Clinical methemoglobinemia secondary to administration of hydroxyurea at therapeutic doses in a dog.

机构信息

Department of Clinical Studies, Ontario Veterinary College, University of Guelph, Guelph, Ontario, Canada.

出版信息

J Vet Intern Med. 2024 Jul-Aug;38(4):2353-2357. doi: 10.1111/jvim.17127. Epub 2024 Jun 1.

Abstract

Methemoglobinemia secondary to administration of hydroxyurea is only reported in veterinary medicine as a result of accidental ingestion of high doses, and once at therapeutic dose in human medicine.
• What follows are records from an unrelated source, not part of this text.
(** The two flag bits read as the division by their weight. *)
Lemma encode_state_bit n : 62 <= n -> Z.testbit (encode_state f d t) n = Z.testbit f n.
Proof.
  intros Hn. rewrite encode_state_value. replace n with ((n - 62) + 62) by lia.
  rewrite <- !Z.shiftr_spec by lia. f_equal. rewrite !Z.shiftr_div_pow2 by lia.
  unfold is_flag, STOPPED_FLAG, RUNNING_FLAG, EXPIRED_FLAG, MAX_TIMER_DURATION, is_u32 in *.
  destruct Hf as [-> | [-> | ->]].
  - rewrite !Z.div_small; lia.
  - change (Z.shiftl 1 63) with (2 * 2 ^ 62).
    rewrite <- Z.add_assoc, Z.div_add_l, Z.div_mul, Z.div_small by lia. lia.
  - change (Z.shiftl 1 62) with (1 * 2 ^ 62).
    rewrite <- Z.add_assoc, Z.div_add_l, Z.div_mul, Z.div_small by lia. lia.
Qed.

Lemma decode_flag_encode n :
  62 <= n -> negb (Z.land (encode_state f d t) (2 ^ n) =? 0) = Z.testbit f n.
Proof.
  intros Hn. rewrite land_pow2_testbit by lia. by rewrite encode_state_bit.
Qed.

Lemma decode_is_running_encode : decode_is_running (encode_state f d t) = (f =? RUNNING_FLAG).
Proof.
  unfold decode_is_running. change RUNNING_FLAG with (2 ^ 63) at 1. rewrite decode_flag_encode by lia.
  destruct Hf as [-> | [-> | ->]]; reflexivity.
Qed.

Lemma decode_is_expired_encode : decode_is_expired (encode_state f d t) = (f =? EXPIRED_FLAG).
Proof.
  unfold decode_is_expired. change EXPIRED_FLAG with (2 ^ 62) at 1. rewrite decode_flag_encode by lia.
  destruct Hf as [-> | [-> | ->]]; reflexivity.
Qed.

End packed.

(** ** The invariant *)

Section invariant.
  Context {F W : Type}.
  Implicit Types (h : timer_handler F) (x y : nat) (L : Z -> list nat) (fl : list nat).

Definition timeout_ (h : timer_handler F) (x : nat) : Z := decode_timeout (state (timer h x)).
Definition slot_ (h : timer_handler F) (x : nat) : Z := wheel_pos (timeout_ h x).

Definition count_running (l : list (timer_impl F)) : Z :=
  foldr (fun t n => b2z (decode_is_running (state t)) + n) 0 l.

(** The timer with the id [x]: its state word is well formed, a timer that is not
    allocated is clear, and a deferred callback frees its own timer. *)
Definition wf_timer (x : nat) (t : timer_impl F) : Prop :=
  wf_state (state t) /\
  (allocated t = false -> state t = 0 /\ callback t = None) /\
  (forall f y, callback t = Some (cb_defer f y) -> y = x).

(** [L p] is the list at the wheel position [p] and [fl] the free list. *)
Record handler_inv (h : timer_handler F) (L : Z -> list nat) (fl : list nat) : Prop := mk_inv {
  inv_wheel : forall p, is_dlist (dl_store h) (time_wheel h !! p) (L p);
  inv_nodup : forall p, NoDup (L p);
  inv_linked : forall p x, x ∈ L p <-> is_running_ h x = true /\ slot_ h x = p;
  inv_running : nof_timers_running_ h = u64 (count_running (timer_list h));
  inv_free : is_flist (fl_store h) (free_list h) fl;
  inv_free_nodup : NoDup fl;
  inv_freed : forall x, x ∈ fl <-> (x < length (timer_list h))%nat /\ allocated (timer h x) = false;
  inv_nof_free : nof_free_timers h = u64 (zlen fl);
  inv_timers : forall x, wf_timer x (timer h x);
  inv_time : is_u32 (cur_time h)
}.

Definition handler_ok h : Prop := exists L fl, handler_inv h L fl.

(** *** Reading back *)

Lemma wf_state_0 : wf_state 0.
Proof. exists STOPPED_FLAG, 0, 0. unfold is_flag, is_u32, MAX_TIMER_DURATION. split_and!; auto; lia. Qed.

Lemma wf_new_timer x : wf_timer x (new_timer : timer_impl F).
Proof. split_and!; [apply wf_state_0|done|done]. Qed.

Lemma timer_upd h x t y :
  timer (upd_timer h x t) y =
    if decide (x = y) then (if decide (x < length (timer_list h))%nat then t else new_timer)
    else timer h y.
Proof.
  unfold timer, upd_timer. simpl. destruct (decide (x = y)) as [->|Hne].
  - case_decide.
    + by rewrite list_lookup_insert_eq.
    + rewrite list_insert_ge by lia. by rewrite lookup_ge_None_2 by lia.
  - by rewrite list_lookup_insert_ne.
Qed.

Lemma allocated_lt h x : allocated (timer h x) = true -> (x < length (timer_list h))%nat.
Proof.
  unfold timer. destruct (timer_list h !! x) eqn:E; [|done]. intros _. by eapply lookup_lt_Some.
Qed.

Lemma running_allocated h L fl x :
  handler_inv h L fl -> is_running_ h x = true -> allocated (timer h x) = true.
Proof.
  intros I Hr. destruct (allocated (timer h x)) eqn:E; [done|].
  destruct (inv_timers _ _ _ I x) as (_ & Hc & _). unfold is_running_ in Hr.
  destruct (Hc E) as [E0 _]. by rewrite E0 in Hr.
Qed.

Lemma count_running_insert l x (t t' : timer_impl F) :
  l !! x = Some t ->
  count_running (<[x := t']> l) =
    count_running l - b2z (decode_is_running (state t)) + b2z (decode_is_running (state t')).
Proof.
  revert x. induction l as [|a l IH]; intros [|x] E; simplify_eq/=; [lia|].
  rewrite (IH x) by done. lia.
Qed.

Lemma timer_lookup h x : (x < length (timer_list h))%nat -> timer_list h !! x = Some (timer h x).
Proof.
  intros Hx. unfold timer. destruct (lookup_lt_is_Some_2 _ _ Hx) as [t E]. by rewrite E.
Qed.

(** *** Wheel operations *)

(** The wheel after an operation at one position, the others framed. *)
Lemma wheel_update h L p l' (sl : dstore * ptr) :
  (forall q, is_dlist (dl_store h) (time_wheel h !! q) (L q)) ->
  is_dlist (fst sl) (snd sl) l' ->
  (forall q y, q <> p -> y ∈ L q -> same_links (dl_store h) (fst sl) y) ->
  forall q, is_dlist (fst sl) (time_wheel (set_wheel h p sl) !! q) (if decide (q = p) then l' else L q).
Proof.
  intros HL Hl Hf q. unfold set_wheel. simpl. case_decide as Hq.
  - subst. by rewrite lookup_partial_alter_eq.
  - rewrite lookup_partial_alter_ne by done.
    eapply dseg_frame; [|apply HL]. apply Forall_forall. intros y Hy. by apply (Hf q).
Qed.

(** Each timer is on one list at most. *)
Lemma linked_once h L fl p q x : handler_inv h L fl -> x ∈ L p -> x ∈ L q -> p = q.
Proof. intros I Hp Hq. apply I in Hp as [_ <-]. by apply I in Hq as [_ <-]. Qed.

(** *** The three ways a state word changes *)

Definition unlink h x (v : Z) : timer_handler F :=
  set_running (store_state (wheel_pop h (slot_ h x) x) x v) (u64 (nof_timers_running_ h - 1)).

Definition link h x (p v : Z) : timer_handler F :=
  set_running (store_state (wheel_push_front h p x) x v) (u64 (nof_timers_running_ h + 1)).

(** Everything but the timer [x] and the wheel is kept by [g h]. *)
Lemma timer_store h x v y :
  (x < length (timer_list h))%nat ->
  timer (store_state h x v) y =
    if decide (x = y) then mk_timer (allocated (timer h x)) v (callback (timer h x)) else timer h y.
Proof.
  intros Hx. unfold store_state. rewrite timer_upd. by rewrite (decide_True (P := (x < _)%nat)) by done.
Qed.
(* ===== verification/BitPack.v ===== *)
(** * Bit vectors

    [srsran_bit_pack], [srsran_bit_unpack] and their vector forms of
    [lib/src/phy/utils/bit.c]: bits, one per byte, packed into words with the most
    significant bit first.  The bits that follow a pointer are a list; the portable
    (not the SIMD) branch of [srsran_bit_pack_vector] is modelled. *)

From S2P Require Import Prelude.
From stdpp Require Import base list gmap numbers list_basics list_relations.

Local Open Scope Z_scope.

(** ** Operations *)

(** The loop of [srsran_bit_pack] from the index [i]. *)
Fixpoint bit_pack_loop (nof_bits i : Z) (bits : list Z) (value : Z) : Z :=
  match bits with
  | [] => value
  | b :: bits => bit_pack_loop nof_bits (i + 1) bits (Z.lor value (u32 (Z.shiftl b (nof_bits - i - 1))))
  end.

(** The value and the bits after the advanced pointer; [None] when it reads past the end. *)
Definition srsran_bit_pack (bits : list Z) (nof_bits : Z) : option (Z * list Z) :=
  if nof_bits <=? zlen bits then Some (bit_pack_loop nof_bits 0 (ztake nof_bits bits) 0, zdrop nof_bits bits)
  else None.

(** The [nof_bits] bits [srsran_bit_unpack] stores at its pointer. *)
Definition srsran_bit_unpack (value nof_bits : Z) : list Z :=
  map (fun i => Z.land (Z.shiftr value (nof_bits - i - 1)) 1) (seqZ 0 nof_bits).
A 2.5-year-old female spayed mixed breed dog was presented for acute signs of neurologic disease and diagnosed with severe erythrocytosis without an identified underlying cause, leading to suspicion of polycythemia vera. The dog was managed with phlebotomies, supportive care, and administration of hydroxyurea. Within 2 h of administration of hydroxyurea (37 mg/kg) administration, respiratory distress with cyanosis, and methemoglobinemia developed. Signs resolved within 24 h but recurred after a second administration of lower dosage of hydroxyurea (17 mg/kg) 20 days later. The dog remained asymptomatic except for mild cyanosis but was humanely euthanized for lack of relevant improvement of signs of neurologic disease. This case report documents the repeated occurrence of methemoglobinemia in a dog after administration of hydroxyurea at therapeutic doses.

摘要

羟脲导致的高铁血红蛋白血症仅在兽医医学中因意外摄入大剂量而有报道,在人类医学中曾有一例在治疗剂量下发生。一只 2.5 岁已绝育的雌性混种犬因急性神经疾病就诊,并被诊断为严重的红细胞增多症,而无明确的潜在病因,这导致多血症的怀疑。该犬接受了放血、支持性治疗和羟脲治疗。在给予羟脲(37mg/kg)后 2 小时内,出现呼吸窘迫伴发绀和高铁血红蛋白血症。症状在 24 小时内得到缓解,但在 20 天后第二次给予较低剂量的羟脲(17mg/kg)时再次复发。该犬除了轻度发绀外无症状,但由于神经疾病的症状没有明显改善而被人道安乐死。本病例报告记录了一只犬在接受治疗剂量的羟脲治疗后高铁血红蛋白血症的重复发生。